Call it luck, call it good scouting, call it magic, call it player development — whatever the Rays possess to coax a 127 OPS+ out of Harold Ramirez, the White Sox have none of it.
The “backup” White Sox (players with fewer than 350 plate appearances minus the oft-injured Jiménez) slashed .239/.288/.347 in 1,544 total trips to the dish this season. Adam Engel, a competent defensive replacement forced into a starting role, OPS’ed .576 in 247 PAs. Leury Garcia, a light-hitting utilityman the Sox recently rewarded with a three-year (???) deal, has been even worse in even more plate appearances (.500 OPS in 315 PAs).
Backup plans are backup plans for a reason. No one expected a 30-homer season from Engel, but competence is vital and remarkably underrated. Seven-game series are won by the best 15 players in an organization, but divisions are won by the best 40.
3. The rotation was good, not great.
Before we continue the tossing of tomatoes, let’s take a second to appreciate the magnificent seasons from Dylan Cease, Johnny Cueto and Michael Kopech. Kopech finally capitalized on his immense potential and became a reliable rotation piece (even if he should be striking out more hitters with his nasty arsenal), Cueto emerged from the depths of our collective memories to post a 3.39 ERA in 151.1 innings, and Cease ascended to the top tier of big-league starters and should finish top-five in the AL Cy Young race.
But three starters does not a rotation make.

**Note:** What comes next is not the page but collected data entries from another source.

Lemma count_extremes_witness :
  describe_addresses remote_ec2 all_denied = (all_denied, inl [eip_c; eip_d])
  /\ exists s' N,
       lambda_handler remote_ec2 tt tt (start all_denied)
       = (s', inl {| statusCode := 200%Z; body := summary N |})
       /\ (N = Z.of_nat (List.length (filter unassociated [eip_c; eip_d]))
           <-> forall call, In call (release_calls (trace s')) -> snd call = None)
       /\ (N = 0%Z
           <-> forall call, In call (release_calls (trace s')) -> snd call <> None).
Proof.
  split; [reflexivity|].
  apply (count_extremes remote_ec2 tt tt all_denied all_denied [eip_c; eip_d]).
  reflexivity.
Defined.

Lemma prefix_nil (s : string) : String.prefix "" s = true.
Proof. destruct s; reflexivity. Qed.

Lemma releasing_line_kind (a : VpcAddress) :
  starts_as_releasing (releasing_line a) = true
  /\ starts_as_error (releasing_line a) = false.
Proof.
  unfold starts_as_releasing, starts_as_error, releasing_line. split.
  - simpl. apply prefix_nil.
  - reflexivity.
Qed.

Lemma error_line_kind (a : VpcAddress) (e : Exception) :
  starts_as_releasing (error_line a e) = false
  /\ starts_as_error (error_line a e) = true.
Proof.
  unfold starts_as_releasing, starts_as_error, error_line. split.
  - reflexivity.
  - simpl. apply prefix_nil.
Qed.

Lemma texts_of_episode (call : VpcAddress * option Exception) :
  List.length (filter starts_as_releasing (episode_lines call)) = 1%nat
  /\ List.length (filter starts_as_error (episode_lines call))
     = (if raised_call call then 1%nat else 0%nat)
  /\ forall text, In text (episode_lines call) ->
                  starts_as_releasing text = negb (starts_as_error text).
Proof.
  destruct call as [a [e|]]; unfold episode_lines, raised_call, completed; simpl;
    destruct (releasing_line_kind a) as [Hrr Hre];
    try destruct (error_line_kind a e) as [Her Hee];
    rewrite ?Hrr, ?Hre, ?Her, ?Hee; simpl; rewrite ?Hrr, ?Hre, ?Her, ?Hee;
    (split; [reflexivity|]); (split; [reflexivity|]).
  - intros line [<-|[<-|[]]]; rewrite ?Hrr, ?Hre, ?Her, ?Hee; reflexivity.
  - intros line [<-|[]]; rewrite ?Hrr, ?Hre; reflexivity.
Qed.

(** X4. The texts the handler passes to [print] are of two kinds, told
    apart by how they start.  The calls of [print] whose text starts with
    [Releasing unassociated EIP: ] are as many as the calls of [release()]
    attempted; those whose text starts with [Error releasing EIP ] are as
    many as the calls of [release()] that raised; every text printed is of
    exactly one of the two kinds.  (One text is one call of [print], of as
    many lines as the text has.) *)
Theorem printed_texts_by_kind {World : Type} (ec2_resource : EC2 World)
    {Ev Ctx : Type} (event : Ev) (context : Ctx)
    (w w1 : World) (addresses : list VpcAddress) :
  describe_addresses ec2_resource w = (w1, inl addresses) ->
  let t := trace (fst (lambda_handler ec2_resource event context (start w))) in
  List.length (filter starts_as_releasing (stdout t)) = List.length (release_calls t)
  /\ List.length (filter starts_as_error (stdout t))
     = List.length (filter raised_call (release_calls t))
  /\ (forall text, In text (stdout t) ->
                   starts_as_releasing text = negb (starts_as_error text)).
Proof.
  intros Hd.
  destruct (lambda_handler_from_start ec2_resource event context w w1 addresses Hd)
    as (s' & Hrun & _ & Htr & _).
  rewrite Hrun; simpl.
  assert (Hlog : stdout (trace s') = flat_map episode_lines (release_calls (trace s')))
    by (rewrite Htr at 1; apply stdout_episodes).
  rewrite Hlog. clear Hlog Htr Hrun.
  induction (release_calls (trace s')) as [|call calls (IHr & IHe & IHk)];
    simpl; [repeat split; intros ? []|].
  destruct (texts_of_episode call) as (Hr & He & Hk).
  rewrite !filter_app, !length_app, Hr, He, IHr, IHe.
  repeat split.
  - destruct (raised_call call); simpl; lia.
  - intros line Hin. apply in_app_or in Hin. destruct Hin; auto.
Qed.

Lemma printed_texts_by_kind_witness :
  describe_addresses remote_ec2 partial_failure
  = (partial_failure, inl [eip_c; eip_d])
  /\ let t := trace (fst (lambda_handler remote_ec2 tt tt (start partial_failure))) in
     List.length (filter starts_as_releasing (stdout t)) = List.length (release_calls t)
     /\ List.length (filter starts_as_error (stdout t))
        = List.length (filter raised_call (release_calls t))
     /\ (forall text, In text (stdout t) ->
                      starts_as_releasing text = negb (starts_as_error text)).
Proof.
  split; [reflexivity|].
  apply (printed_texts_by_kind
           remote_ec2 tt tt partial_failure partial_failure [eip_c; eip_d]).
  reflexivity.
Defined.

From 2019 to ‘21 Lucas Giolito was one of the most reliable hurlers in baseball, receiving down-ballot Cy Young votes all three seasons. Over that span, he hurled 427 2/3 innings (13th in MLB), with a 3.47 ERA (20th-best) and 11.1 K/9 (ninth-best). That puts him not in the upper, upper echelon of MLB starters but firmly in the tier below that.
This season, he has looked like a ghost of his best self, to the tune of a 5.05 ERA, the 15th-worst mark among pitchers with at least 100 innings. His fastball velocity was down a full tick from 93.8 to 92.7, which surely played a role in raising his walk rate and lowering his K rate compared to last year. He perpetually looked to be a start away from putting things together but never quite turned the corner.
It should be noted that Lance Lynn, half-man/half-box-truck, also took a big step back. He wasn’t awful, but his 96 ERA+ was light-years behind the 163 ERA+ from his third-place Cy Young showing last season. As a whole, the Sox’s rotation was squarely mediocre: 15th in baseball in ERA, 15th in xFIP and 19th in earned runs.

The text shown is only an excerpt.